[Work required] In the entries below, find the line with "let! r := copyout pagetable sp (flat_map" and the line with "let! pr := get_proc p in". Return those two lines and all lines between them, exactly.

[Record extracts]
-------

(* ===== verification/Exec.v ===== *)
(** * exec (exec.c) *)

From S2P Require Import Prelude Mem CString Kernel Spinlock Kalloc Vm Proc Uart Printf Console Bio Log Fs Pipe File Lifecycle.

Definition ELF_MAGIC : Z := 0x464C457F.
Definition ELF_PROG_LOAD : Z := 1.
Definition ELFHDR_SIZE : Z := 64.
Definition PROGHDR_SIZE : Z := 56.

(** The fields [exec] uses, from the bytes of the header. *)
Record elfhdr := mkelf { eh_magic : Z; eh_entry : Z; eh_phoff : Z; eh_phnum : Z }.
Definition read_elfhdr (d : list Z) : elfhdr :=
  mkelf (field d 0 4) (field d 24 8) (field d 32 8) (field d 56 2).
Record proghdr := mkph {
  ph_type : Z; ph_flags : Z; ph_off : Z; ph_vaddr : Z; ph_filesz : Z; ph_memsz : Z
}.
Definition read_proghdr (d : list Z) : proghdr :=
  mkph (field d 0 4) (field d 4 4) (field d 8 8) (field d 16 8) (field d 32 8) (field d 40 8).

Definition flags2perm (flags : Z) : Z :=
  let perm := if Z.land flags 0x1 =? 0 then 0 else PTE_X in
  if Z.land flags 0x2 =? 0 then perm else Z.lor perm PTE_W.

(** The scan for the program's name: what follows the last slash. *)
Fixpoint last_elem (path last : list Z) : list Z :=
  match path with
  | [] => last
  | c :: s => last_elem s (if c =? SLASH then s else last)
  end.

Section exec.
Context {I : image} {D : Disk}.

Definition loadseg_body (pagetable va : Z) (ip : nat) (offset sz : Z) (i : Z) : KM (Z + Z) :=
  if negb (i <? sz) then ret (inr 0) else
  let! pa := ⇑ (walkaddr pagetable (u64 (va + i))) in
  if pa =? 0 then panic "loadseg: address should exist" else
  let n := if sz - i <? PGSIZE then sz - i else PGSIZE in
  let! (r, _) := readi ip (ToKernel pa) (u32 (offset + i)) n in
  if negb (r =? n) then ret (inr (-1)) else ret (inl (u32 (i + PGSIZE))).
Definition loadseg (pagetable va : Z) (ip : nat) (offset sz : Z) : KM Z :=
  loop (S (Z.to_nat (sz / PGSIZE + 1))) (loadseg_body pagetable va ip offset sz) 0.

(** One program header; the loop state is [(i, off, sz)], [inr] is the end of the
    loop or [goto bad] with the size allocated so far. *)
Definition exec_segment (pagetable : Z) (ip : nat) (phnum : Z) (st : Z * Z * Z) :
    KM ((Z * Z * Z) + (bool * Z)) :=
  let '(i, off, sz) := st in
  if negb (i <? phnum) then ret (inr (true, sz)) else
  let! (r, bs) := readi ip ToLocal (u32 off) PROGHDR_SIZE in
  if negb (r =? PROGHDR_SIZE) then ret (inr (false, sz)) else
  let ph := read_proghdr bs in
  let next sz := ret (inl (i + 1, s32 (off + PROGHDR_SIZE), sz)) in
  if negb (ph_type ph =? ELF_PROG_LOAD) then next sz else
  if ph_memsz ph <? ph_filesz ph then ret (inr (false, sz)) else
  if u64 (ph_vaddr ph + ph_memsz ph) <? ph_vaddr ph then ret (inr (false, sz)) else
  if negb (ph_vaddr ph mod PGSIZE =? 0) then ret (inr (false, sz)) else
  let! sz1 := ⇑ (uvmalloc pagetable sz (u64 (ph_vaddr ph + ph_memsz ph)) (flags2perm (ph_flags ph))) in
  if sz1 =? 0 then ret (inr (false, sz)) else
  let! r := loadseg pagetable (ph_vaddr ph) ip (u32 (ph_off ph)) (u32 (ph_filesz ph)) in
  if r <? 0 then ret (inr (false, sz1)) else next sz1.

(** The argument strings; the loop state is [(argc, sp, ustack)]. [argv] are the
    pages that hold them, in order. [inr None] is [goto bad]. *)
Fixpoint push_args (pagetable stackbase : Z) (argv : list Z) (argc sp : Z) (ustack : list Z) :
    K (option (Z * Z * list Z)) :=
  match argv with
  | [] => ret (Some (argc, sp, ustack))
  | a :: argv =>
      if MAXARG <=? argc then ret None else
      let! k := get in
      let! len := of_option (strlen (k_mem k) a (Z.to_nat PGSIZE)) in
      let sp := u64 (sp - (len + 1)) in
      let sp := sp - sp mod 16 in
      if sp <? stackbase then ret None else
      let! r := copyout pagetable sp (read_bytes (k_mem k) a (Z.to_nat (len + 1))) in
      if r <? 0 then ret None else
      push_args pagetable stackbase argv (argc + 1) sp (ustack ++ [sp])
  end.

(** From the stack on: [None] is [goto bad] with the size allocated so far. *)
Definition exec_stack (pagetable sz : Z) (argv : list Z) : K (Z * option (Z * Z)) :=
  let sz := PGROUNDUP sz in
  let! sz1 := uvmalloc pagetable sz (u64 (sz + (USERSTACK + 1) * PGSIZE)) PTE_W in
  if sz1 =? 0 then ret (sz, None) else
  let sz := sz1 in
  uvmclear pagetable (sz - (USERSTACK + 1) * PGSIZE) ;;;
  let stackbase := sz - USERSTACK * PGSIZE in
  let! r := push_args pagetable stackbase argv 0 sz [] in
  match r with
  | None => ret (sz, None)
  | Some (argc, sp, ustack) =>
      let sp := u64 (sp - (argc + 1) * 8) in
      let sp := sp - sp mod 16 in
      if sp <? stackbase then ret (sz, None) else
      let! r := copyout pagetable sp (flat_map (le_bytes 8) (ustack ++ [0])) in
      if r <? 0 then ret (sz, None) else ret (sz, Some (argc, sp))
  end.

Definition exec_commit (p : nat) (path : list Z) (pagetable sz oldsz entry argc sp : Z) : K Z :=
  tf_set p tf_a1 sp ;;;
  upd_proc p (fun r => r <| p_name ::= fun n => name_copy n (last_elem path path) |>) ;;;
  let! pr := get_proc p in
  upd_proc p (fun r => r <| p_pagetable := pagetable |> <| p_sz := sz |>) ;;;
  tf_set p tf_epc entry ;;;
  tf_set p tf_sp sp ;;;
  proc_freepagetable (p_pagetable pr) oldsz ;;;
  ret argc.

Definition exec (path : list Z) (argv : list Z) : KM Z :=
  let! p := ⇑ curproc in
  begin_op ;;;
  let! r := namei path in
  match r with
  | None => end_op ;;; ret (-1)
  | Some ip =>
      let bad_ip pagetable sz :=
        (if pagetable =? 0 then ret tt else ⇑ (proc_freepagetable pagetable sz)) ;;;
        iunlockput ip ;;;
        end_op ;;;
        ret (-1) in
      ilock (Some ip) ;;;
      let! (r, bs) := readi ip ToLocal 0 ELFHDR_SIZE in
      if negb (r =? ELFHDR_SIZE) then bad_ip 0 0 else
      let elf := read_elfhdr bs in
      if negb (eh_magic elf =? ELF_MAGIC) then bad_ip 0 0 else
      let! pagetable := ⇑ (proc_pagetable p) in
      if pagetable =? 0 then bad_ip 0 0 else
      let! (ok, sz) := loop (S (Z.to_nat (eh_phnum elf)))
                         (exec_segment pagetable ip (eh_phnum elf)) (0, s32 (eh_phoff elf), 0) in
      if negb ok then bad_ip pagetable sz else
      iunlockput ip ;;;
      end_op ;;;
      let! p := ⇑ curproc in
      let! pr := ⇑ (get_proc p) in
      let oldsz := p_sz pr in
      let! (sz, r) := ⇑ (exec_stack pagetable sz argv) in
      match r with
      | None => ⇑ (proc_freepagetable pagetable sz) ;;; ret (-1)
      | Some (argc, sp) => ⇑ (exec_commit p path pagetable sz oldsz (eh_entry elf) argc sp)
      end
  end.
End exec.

-------

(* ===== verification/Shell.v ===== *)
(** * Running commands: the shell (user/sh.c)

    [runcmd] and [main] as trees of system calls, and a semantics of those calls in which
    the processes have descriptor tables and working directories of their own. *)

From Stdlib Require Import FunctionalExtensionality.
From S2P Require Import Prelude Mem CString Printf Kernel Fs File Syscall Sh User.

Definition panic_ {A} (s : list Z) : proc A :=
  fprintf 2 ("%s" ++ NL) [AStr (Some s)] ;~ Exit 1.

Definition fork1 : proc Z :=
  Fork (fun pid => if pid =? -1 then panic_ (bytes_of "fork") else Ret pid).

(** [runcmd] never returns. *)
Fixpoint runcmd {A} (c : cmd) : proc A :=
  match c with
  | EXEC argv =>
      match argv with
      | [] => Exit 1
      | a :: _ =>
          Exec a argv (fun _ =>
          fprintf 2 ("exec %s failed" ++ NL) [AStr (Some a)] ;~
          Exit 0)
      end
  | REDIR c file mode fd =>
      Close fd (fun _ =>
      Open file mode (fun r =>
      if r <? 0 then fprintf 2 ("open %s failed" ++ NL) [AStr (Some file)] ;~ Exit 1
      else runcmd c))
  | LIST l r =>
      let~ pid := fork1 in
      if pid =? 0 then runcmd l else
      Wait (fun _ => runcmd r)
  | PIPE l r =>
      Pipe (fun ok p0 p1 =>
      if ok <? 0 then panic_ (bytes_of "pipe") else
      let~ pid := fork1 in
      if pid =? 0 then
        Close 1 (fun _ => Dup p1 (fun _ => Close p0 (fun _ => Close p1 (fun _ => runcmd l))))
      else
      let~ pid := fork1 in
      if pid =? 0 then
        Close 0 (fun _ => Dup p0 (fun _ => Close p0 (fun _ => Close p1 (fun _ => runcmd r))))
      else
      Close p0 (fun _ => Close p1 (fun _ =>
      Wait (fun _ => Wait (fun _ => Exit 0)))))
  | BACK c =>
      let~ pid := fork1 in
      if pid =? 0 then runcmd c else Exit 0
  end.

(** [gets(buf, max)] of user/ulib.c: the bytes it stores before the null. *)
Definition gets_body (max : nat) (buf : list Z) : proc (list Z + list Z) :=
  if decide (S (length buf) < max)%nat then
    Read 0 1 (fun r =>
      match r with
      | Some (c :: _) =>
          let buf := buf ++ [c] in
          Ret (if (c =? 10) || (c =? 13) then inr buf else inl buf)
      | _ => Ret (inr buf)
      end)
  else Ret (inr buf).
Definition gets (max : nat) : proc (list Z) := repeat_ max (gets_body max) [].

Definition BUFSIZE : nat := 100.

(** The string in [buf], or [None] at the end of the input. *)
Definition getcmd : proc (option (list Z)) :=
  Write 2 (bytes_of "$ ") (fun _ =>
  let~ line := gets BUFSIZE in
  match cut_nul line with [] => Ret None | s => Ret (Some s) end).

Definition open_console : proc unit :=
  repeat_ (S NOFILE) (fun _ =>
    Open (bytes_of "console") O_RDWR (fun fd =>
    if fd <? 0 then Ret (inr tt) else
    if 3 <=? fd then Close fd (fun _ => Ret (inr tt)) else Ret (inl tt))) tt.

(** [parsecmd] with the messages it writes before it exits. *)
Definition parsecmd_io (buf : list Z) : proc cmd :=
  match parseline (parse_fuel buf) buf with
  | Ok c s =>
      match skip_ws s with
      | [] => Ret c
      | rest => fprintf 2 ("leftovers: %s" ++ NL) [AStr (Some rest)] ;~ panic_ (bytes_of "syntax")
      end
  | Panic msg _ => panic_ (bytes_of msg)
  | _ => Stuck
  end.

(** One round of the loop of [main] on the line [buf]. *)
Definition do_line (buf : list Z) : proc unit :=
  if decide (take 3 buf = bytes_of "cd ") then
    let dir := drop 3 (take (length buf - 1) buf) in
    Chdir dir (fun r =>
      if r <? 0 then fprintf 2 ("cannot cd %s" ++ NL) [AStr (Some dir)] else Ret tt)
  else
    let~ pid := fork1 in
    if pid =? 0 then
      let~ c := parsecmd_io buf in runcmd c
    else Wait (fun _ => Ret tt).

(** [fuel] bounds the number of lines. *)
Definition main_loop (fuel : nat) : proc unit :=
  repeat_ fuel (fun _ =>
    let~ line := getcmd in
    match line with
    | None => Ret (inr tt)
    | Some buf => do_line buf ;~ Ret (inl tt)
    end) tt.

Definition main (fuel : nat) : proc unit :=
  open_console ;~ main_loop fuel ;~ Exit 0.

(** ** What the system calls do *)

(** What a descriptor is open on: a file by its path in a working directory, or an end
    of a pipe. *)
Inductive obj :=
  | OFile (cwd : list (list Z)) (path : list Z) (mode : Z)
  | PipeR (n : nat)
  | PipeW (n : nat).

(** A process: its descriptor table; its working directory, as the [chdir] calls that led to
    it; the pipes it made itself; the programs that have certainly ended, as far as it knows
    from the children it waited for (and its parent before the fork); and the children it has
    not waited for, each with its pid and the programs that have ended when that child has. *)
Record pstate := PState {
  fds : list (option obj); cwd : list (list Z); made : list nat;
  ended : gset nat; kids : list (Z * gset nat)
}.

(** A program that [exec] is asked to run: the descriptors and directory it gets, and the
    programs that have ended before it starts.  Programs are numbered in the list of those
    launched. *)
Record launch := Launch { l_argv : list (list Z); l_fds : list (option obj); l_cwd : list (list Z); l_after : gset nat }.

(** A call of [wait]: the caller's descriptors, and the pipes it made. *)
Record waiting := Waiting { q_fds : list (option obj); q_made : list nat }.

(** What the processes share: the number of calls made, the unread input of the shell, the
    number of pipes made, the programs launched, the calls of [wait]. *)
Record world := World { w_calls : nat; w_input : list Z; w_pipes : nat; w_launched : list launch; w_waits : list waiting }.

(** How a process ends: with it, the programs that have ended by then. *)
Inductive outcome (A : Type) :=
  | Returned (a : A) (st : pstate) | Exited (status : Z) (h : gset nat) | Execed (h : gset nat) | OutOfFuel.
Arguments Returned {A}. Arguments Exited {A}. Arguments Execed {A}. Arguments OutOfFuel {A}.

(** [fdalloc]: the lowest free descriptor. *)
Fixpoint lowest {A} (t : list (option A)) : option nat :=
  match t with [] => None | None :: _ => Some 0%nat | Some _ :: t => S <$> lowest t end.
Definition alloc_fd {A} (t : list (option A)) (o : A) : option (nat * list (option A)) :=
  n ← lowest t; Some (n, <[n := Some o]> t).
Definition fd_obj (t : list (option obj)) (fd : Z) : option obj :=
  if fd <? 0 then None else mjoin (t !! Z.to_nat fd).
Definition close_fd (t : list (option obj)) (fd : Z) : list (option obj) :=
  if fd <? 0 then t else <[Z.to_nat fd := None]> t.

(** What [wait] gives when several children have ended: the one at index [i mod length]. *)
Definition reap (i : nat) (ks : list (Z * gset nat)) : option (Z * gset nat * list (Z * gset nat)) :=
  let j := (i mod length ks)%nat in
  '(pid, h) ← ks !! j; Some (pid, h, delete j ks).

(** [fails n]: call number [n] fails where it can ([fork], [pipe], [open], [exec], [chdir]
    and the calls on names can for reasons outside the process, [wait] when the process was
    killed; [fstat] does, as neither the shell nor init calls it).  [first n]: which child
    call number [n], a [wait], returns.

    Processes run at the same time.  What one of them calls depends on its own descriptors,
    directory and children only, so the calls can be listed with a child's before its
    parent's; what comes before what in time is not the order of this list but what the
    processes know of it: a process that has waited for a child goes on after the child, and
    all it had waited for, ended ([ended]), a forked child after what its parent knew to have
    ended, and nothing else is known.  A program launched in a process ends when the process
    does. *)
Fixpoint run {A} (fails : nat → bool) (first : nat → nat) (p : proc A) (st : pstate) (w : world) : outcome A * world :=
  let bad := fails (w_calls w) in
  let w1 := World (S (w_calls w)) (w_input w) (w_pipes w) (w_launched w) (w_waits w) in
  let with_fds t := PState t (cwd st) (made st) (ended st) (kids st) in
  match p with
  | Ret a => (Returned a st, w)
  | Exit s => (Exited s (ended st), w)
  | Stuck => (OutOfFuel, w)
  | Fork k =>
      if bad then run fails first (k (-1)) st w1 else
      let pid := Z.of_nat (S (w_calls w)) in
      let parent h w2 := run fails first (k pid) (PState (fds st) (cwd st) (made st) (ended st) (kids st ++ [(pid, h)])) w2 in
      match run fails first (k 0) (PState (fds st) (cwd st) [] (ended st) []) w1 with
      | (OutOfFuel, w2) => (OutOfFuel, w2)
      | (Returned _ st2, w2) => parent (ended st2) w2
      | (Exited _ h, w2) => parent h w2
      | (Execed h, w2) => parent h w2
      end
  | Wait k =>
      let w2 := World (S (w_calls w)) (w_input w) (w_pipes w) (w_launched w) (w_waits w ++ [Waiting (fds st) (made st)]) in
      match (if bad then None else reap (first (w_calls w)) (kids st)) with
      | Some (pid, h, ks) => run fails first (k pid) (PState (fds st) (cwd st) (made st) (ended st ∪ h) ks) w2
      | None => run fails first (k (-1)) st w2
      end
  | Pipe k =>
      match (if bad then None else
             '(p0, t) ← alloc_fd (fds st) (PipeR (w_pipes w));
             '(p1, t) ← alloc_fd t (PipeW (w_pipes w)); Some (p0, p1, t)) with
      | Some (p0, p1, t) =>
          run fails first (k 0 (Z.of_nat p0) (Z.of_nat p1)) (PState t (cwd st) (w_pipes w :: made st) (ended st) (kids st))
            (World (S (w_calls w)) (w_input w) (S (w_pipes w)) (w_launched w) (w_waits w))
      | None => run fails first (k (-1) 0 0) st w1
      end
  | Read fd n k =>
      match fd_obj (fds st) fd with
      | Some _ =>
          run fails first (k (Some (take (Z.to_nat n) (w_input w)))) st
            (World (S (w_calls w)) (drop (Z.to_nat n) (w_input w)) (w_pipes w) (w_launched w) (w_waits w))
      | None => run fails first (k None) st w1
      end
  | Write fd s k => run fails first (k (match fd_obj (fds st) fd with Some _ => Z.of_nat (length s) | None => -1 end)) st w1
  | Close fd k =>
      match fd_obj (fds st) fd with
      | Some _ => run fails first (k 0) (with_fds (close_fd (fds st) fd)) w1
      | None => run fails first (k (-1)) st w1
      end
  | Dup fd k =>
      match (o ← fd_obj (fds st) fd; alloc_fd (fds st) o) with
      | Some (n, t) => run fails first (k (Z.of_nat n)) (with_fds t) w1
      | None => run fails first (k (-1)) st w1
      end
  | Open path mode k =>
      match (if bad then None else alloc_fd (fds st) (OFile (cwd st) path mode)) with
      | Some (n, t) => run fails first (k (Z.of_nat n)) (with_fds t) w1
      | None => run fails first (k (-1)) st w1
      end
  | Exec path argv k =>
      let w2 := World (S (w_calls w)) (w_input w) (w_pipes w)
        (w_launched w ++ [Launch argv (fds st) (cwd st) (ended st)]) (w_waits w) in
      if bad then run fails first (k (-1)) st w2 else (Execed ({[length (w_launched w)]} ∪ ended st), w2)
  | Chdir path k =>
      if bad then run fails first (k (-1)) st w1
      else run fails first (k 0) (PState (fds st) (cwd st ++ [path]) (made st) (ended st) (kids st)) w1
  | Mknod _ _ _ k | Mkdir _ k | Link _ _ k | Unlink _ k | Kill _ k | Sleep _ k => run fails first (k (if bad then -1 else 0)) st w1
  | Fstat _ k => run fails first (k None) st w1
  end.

-------

[Answer to the exercise]
      let! r := copyout pagetable sp (flat_map (le_bytes 8) (ustack ++ [0])) in
      if r <? 0 then ret (sz, None) else ret (sz, Some (argc, sp))
  end.

Definition exec_commit (p : nat) (path : list Z) (pagetable sz oldsz entry argc sp : Z) : K Z :=
  tf_set p tf_a1 sp ;;;
  upd_proc p (fun r => r <| p_name ::= fun n => name_copy n (last_elem path path) |>) ;;;
  let! pr := get_proc p in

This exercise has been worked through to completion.